Stable Genius Act
- Long title: To amend the Federal Election Campaign Act of 1971 to require the principal campaign committee of a candidate in a general election for the office of President to file a certification that the candidate has undergone a medical examination conducted by a medical office under the jurisdiction of the Secretary of the Navy.
- Acronyms (colloquial): STABLE GENIUS Act
- Nicknames: Standardizing Testing and Accountability Before Large Elections Giving Electors Necessary Information for Unobstructed Selection Act
- Announced in: the 115th United States Congress
- Sponsored by: Rep. Boyle, Brendan F. D-PA-13

Citations
- Public law: Pub. L. 115–4742 (text) (PDF)

Codification
- Acts affected: Federal Election Campaign Act
- Titles affected: 52
- U.S.C. sections affected: 304

Legislative history
- Introduced in the House as H.R. 4742 by Brendan Boyle on January 9, 2018; Committee consideration by House Committee on House Administration;

= Stable Genius Act =

Proposed requirement for presidential candidate medical exams

The STABLE GENIUS Act was a proposed Act of Congress authored by U.S. Rep. Brendan Boyle (D–PA–02) to require presidential candidates to have a medical exam and publicly disclose the results before the general election. The name of the act is a backronym for "Standardizing Testing and Accountability Before Large Elections Giving Electors Necessary Information for Unobstructed Selection". It is a reference to a two-part tweet sent by President Donald Trump referring to himself as a "stable genius". It was originally proposed on January 9, 2018 to the 115th Congress as HR 4742, and was reintroduced on July 12, 2019 to the 116th Congress as HR 3736. No action on the bills was taken after being referred to committee.

==Background==
President Donald Trump's first use of the term was in response to allegations of mental health problems in Fire and Fury, a book published on January 5, 2018, which was followed by extensive discussion of the subject on cable news. On January 6, 2018 Trump tweeted "Actually, throughout my life, my two greatest assets have been mental stability and being, like, really smart.... I went from VERY successful businessman, to top T.V. Star... to President of the United States (on my first try). I think that would qualify as not smart, but genius....and a very stable genius at that!" He has described himself as an "extremely stable genius" or "true stable genius" on several subsequent occasions. On one such occasion he also called on multiple members of his staff to testify that he was calm and under control.

==Legislation==
Brendan Boyle (D–PA–02) introduced the legislation as HR 4742 on January 9, 2018. It was immediately referred to the House Committee on House Administration, but no further action was taken.
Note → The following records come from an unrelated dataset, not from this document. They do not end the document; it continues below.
Lemma document_ok_push d s n sz :
  document_ok d -> stack_push sz d.(nodes) n = Some s -> node_ok (node_count d + 1) n ->
  document_ok (set_nodes s d).
Proof.
  intros Hd Hs Hn. destruct (push_lookup _ _ _ _ Hs) as (Ec & _).
  unfold document_ok. rewrite Ec, (document_nodes_push _ _ _ _ Hs). apply Forall_app.
  split; [|by constructor]. eapply Forall_impl; [done|]. intros x Hx. eapply node_ok_mono; [done|lia].
Qed.

Lemma document_ok_set d i n :
  document_ok d -> node_ok (node_count d) n -> document_ok (set_node i n d).
Proof.
  intros Hd Hn. unfold document_ok in *. rewrite document_nodes_set, node_count_set.
  by apply Forall_insert.
Qed.

Lemma cstr_length l : (length (cstr l) <= length l)%nat.
Proof. induction l as [|b l IH]; cbn; [lia|]. destruct (b =? 0); cbn; lia. Qed.

(** *** A document built by calls of the interface *)

Inductive doc_op : Type :=
| AddScalar (tag : option (list Z)) (value : list Z) (len : Z) (style : yaml_scalar_style_t)
| AddSequence (tag : option (list Z)) (style : yaml_sequence_style_t)
| AddMapping (tag : option (list Z)) (style : yaml_mapping_style_t)
| AppendItem (sequence item : Z)
| AppendPair (mapping key value : Z).

Definition run_op (o : doc_op) : doc_prog Z :=
  match o with
  | AddScalar tag value len style => yaml_document_add_scalar tag value len style
  | AddSequence tag style => yaml_document_add_sequence tag style
  | AddMapping tag style => yaml_document_add_mapping tag style
  | AppendItem s i => yaml_document_append_sequence_item s i;; mret 1
  | AppendPair m k v => yaml_document_append_mapping_pair m k v;; mret 1
  end.

(** The conditions that the assertions state. *)
Definition op_valid (d : yaml_document_t) (o : doc_op) : bool :=
  match o with
  | AddScalar _ value len _ => len <=? Z.of_nat (length value)
  | AddSequence _ _ | AddMapping _ _ => true
  | AppendItem s i =>
      valid_id i d &&
      match node_at s d with
      | Some n => match n.(node_data) with YAML_SEQUENCE_NODE _ _ => true | _ => false end
      | None => false
      end
  | AppendPair m k v =>
      valid_id k d && valid_id v d &&
      match node_at m d with
      | Some n => match n.(node_data) with YAML_MAPPING_NODE _ _ => true | _ => false end
      | None => false
      end
  end.

(** The tag of a node: the given one up to its NUL, or the standard one. *)
Definition tag_text (tag : option (list Z)) (standard : string) : list Z :=
  match tag with Some t => cstr t | None => bytes_of standard end.

(** The text of a scalar: [len] octets, or the octets up to the NUL. *)
Definition scalar_text (value : list Z) (len : Z) : list Z :=
  if len <? 0 then cstr value else take (Z.to_nat len) value.

Definition scalar_made tag value len style : yaml_node_t :=
  let text := scalar_text value len in
  NODE_INIT (YAML_SCALAR_NODE text (Z.of_nat (length text)) style)
    (tag_text tag "tag:yaml.org,2002:str") mark0 mark0.
Definition sequence_made tag style : yaml_node_t :=
  NODE_INIT (YAML_SEQUENCE_NODE STACK_INIT style) (tag_text tag "tag:yaml.org,2002:seq") mark0 mark0.
Definition mapping_made tag style : yaml_node_t :=
  NODE_INIT (YAML_MAPPING_NODE STACK_INIT style) (tag_text tag "tag:yaml.org,2002:map") mark0 mark0.

(** The document [d'] is [d] with the node [n] behind its nodes. *)
Definition node_added (d : yaml_document_t) (n : yaml_node_t) (r : Z) (d' : yaml_document_t) : Prop :=
  r = node_count d + 1 /\ node_count d' = r /\ d' = set_nodes d'.(nodes) d
  /\ yaml_document_get_node r d' = Some n
  /\ forall i, i <> r -> yaml_document_get_node i d' = yaml_document_get_node i d.

(** The document [d'] is [d] with the data [x] in its node [i], which was [n]. *)
Definition data_changed (d : yaml_document_t) (i : Z) (n : yaml_node_t) (x : yaml_node_data)
    (d' : yaml_document_t) : Prop :=
  node_count d' = node_count d /\ d' = set_nodes d'.(nodes) d
  /\ yaml_document_get_node i d = Some n /\ yaml_document_get_node i d' = Some (with_data x n)
  /\ forall j, j <> i -> yaml_document_get_node j d' = yaml_document_get_node j d.

(** What a call does to the document [d]. *)
Definition op_effect (d : yaml_document_t) (o : doc_op) (r : Z) (d' : yaml_document_t) : Prop :=
  match o with
  | AddScalar tag value len style => node_added d (scalar_made tag value len style) r d'
  | AddSequence tag style => node_added d (sequence_made tag style) r d'
  | AddMapping tag style => node_added d (mapping_made tag style) r d'
  | AppendItem s i =>
      r = 1 /\ exists n x x' style, n.(node_data) = YAML_SEQUENCE_NODE x style
        /\ rev x'.(items) = rev x.(items) ++ [i]
        /\ data_changed d s n (YAML_SEQUENCE_NODE x' style) d'
  | AppendPair m k v =>
      r = 1 /\ exists n x x' style, n.(node_data) = YAML_MAPPING_NODE x style
        /\ rev x'.(items) = rev x.(items) ++ [mkPair k v]
        /\ data_changed d m n (YAML_MAPPING_NODE x' style) d'
  end.

(** A stack that [yaml_stack_extend] refuses to double. *)
Definition stack_limit {A} (sz : Z) (s : stack A) : Prop :=
  Z.of_nat (length s.(items)) = s.(capacity) /\ INT_MAX / 2 <= s.(capacity) * sz.

(** Why a call fails: a text that is not UTF-8, or a stack at its limit. *)
Definition op_refused (d : yaml_document_t) (o : doc_op) : Prop :=
  match o with
  | AddScalar tag value len _ =>
      yaml_check_utf8 (tag_text tag "tag:yaml.org,2002:str") = false
      \/ yaml_check_utf8 (scalar_text value len) = false \/ stack_limit sizeof_node d.(nodes)
  | AddSequence tag _ =>
      yaml_check_utf8 (tag_text tag "tag:yaml.org,2002:seq") = false
      \/ stack_limit sizeof_node d.(nodes)
  | AddMapping tag _ =>
      yaml_check_utf8 (tag_text tag "tag:yaml.org,2002:map") = false
      \/ stack_limit sizeof_node d.(nodes)
  | AppendItem s _ => exists n x style, yaml_document_get_node s d = Some n
      /\ n.(node_data) = YAML_SEQUENCE_NODE x style /\ stack_limit sizeof_item x
  | AppendPair m _ _ => exists n x style, yaml_document_get_node m d = Some n
      /\ n.(node_data) = YAML_MAPPING_NODE x style /\ stack_limit sizeof_pair x
  end.

(** C19: [yaml_check_utf8] accepts a string of octets exactly when it is a
    sequence of canonical encodings of code points of at most twenty-one bits:
    no overlong form, no truncated character, no stray octet; unlike the
    decoder of the reader it lets surrogates and the values above 0x10FFFF
    pass. *)
Theorem check_utf8_exact (l : list Z) :
  Forall is_octet l ->
  yaml_check_utf8 l = true <-> exists vs, Forall code_value vs /\ l = utf8_text vs.
Proof.
  intros Ho. split; [by apply check_chars_inv|]. intros (vs & Hv & ->). by apply check_chars_text.
Qed.

(** A surrogate and a value of twenty-one bits pass. *)
Lemma check_utf8_exact_witness :
  yaml_check_utf8 [0xED; 0xA0; 0x80; 0xF7; 0xBF; 0xBF; 0xBF] = true
  /\ exists vs, Forall code_value vs /\ [0xED; 0xA0; 0x80; 0xF7; 0xBF; 0xBF; 0xBF] = utf8_text vs.
Proof.
  split; [reflexivity|]. apply (check_utf8_exact [0xED; 0xA0; 0x80; 0xF7; 0xBF; 0xBF; 0xBF]).
  - repeat (apply Forall_cons_2; [unfold is_octet; lia|]). apply Forall_nil_2.
  - reflexivity.
Defined.

(** ** The interface of documents *)

Lemma stack_push_none {A} sz (s : stack A) v : stack_push sz s v = None -> stack_limit sz s.
Proof.
  unfold stack_push, stack_limit, yaml_stack_extend. destruct (Z.eqb_spec (Z.of_nat (length (items s))) (capacity s)); [|done].
  destruct (_ >=? _) eqn:E; [|done]. intros _. split; [done|lia].
Qed.

Lemma take_cstr l : take (length (cstr l)) l = cstr l.
Proof. induction l as [|b l IH]; [done|]. cbn. destruct (b =? 0); [done|]. cbn. by rewrite IH. Qed.

(** The text and the length that [yaml_document_add_scalar] stores. *)
Lemma scalar_text_eq value len :
  len <= Z.of_nat (length value) ->
  let l := if len <? 0 then Z.of_nat (length (cstr value)) else len in
  take (Z.to_nat l) value = scalar_text value len /\ l = Z.of_nat (length (scalar_text value len))
  /\ (Z.of_nat (length value) <? l) = false.
Proof.
  intros Hl. cbv zeta. unfold scalar_text. pose proof (cstr_length value). destruct (len <? 0) eqn:E.
  - rewrite Nat2Z.id. split; [apply take_cstr|]. lia.
  - split; [done|]. rewrite length_take. lia.
Qed.

Lemma cstr_tag_text tag standard :
  cstr (bytes_of standard) = bytes_of standard ->
  cstr (default (bytes_of standard) tag) = tag_text tag standard.
Proof. by destruct tag. Qed.

Lemma wp_push_node d n (E : Prop) :
  document_ok d -> node_ok (node_count d + 1) n -> (stack_limit sizeof_node d.(nodes) -> E) ->
  wp strict (push_node n) (fun r d' => document_ok d' /\ node_added d n r d')
    (fun d' => d' = d /\ E) d.
Proof.
  intros Hd Hn HE. unfold push_node. wp_steps. cbn [id].
  destruct (stack_push _ _ _) as [s|] eqn:Es; wp_steps;
    [|split; [done|by apply HE; eapply stack_push_none]].
  pose proof (document_ok_push _ _ _ _ Hd Es Hn). destruct (push_lookup _ _ _ _ Es) as (H2 & H3 & H4).
  unfold node_added. split_and!; try done; [by rewrite H2, get_node_at|].
  intros i Hi. rewrite H2 in Hi. rewrite !get_node_at.
  destruct (node_at i (set_nodes s d)) as [x|] eqn:E'.
  - by destruct (push_lookup_inv _ _ _ _ _ _ Es E') as [->|[-> _]].
  - destruct (node_at i d) as [x|] eqn:E1; [|done]. by rewrite (H4 _ _ E1) in E'.
Qed.

(** A node replaced by one with one element more. *)
Lemma set_node_effect d i n x :
  document_ok d -> node_at i d = Some n -> node_ok (node_count d) (with_data x n) ->
  document_ok (set_node i (with_data x n) d) /\ data_changed d i n x (set_node i (with_data x n) d).
Proof.
  intros Hd Hi Hn. pose proof (node_at_ref _ _ _ Hi) as Hr. unfold ref_ok in Hr.
  split; [by apply document_ok_set|]. unfold data_changed. rewrite node_count_set, !get_node_at.
  do 3 (split; [done|]). split; [by eapply node_at_set_same|].
  intros j Hj. rewrite !get_node_at. apply node_at_set_other; [congruence|lia].
Qed.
In July 2019, months after the Democrats won majority status in the House of Representatives, Boyle reintroduced the legislation as HR 3736, where it was again referred to the House Committee on House Administration, but no further action was taken.

==Reaction==
On the January 10, 2018 edition of MSNBC's Morning Joe, Boyle said "Hopefully I have the best words to describe this", referring to the comment Trump made on the campaign trail: "I'm very highly educated. I know words, I know the best words. But there's no better word than stupid."

That night, Tonight Show host Jimmy Fallon suggested an alternate name for the bill: "It is called the Too Little, Too Late Act."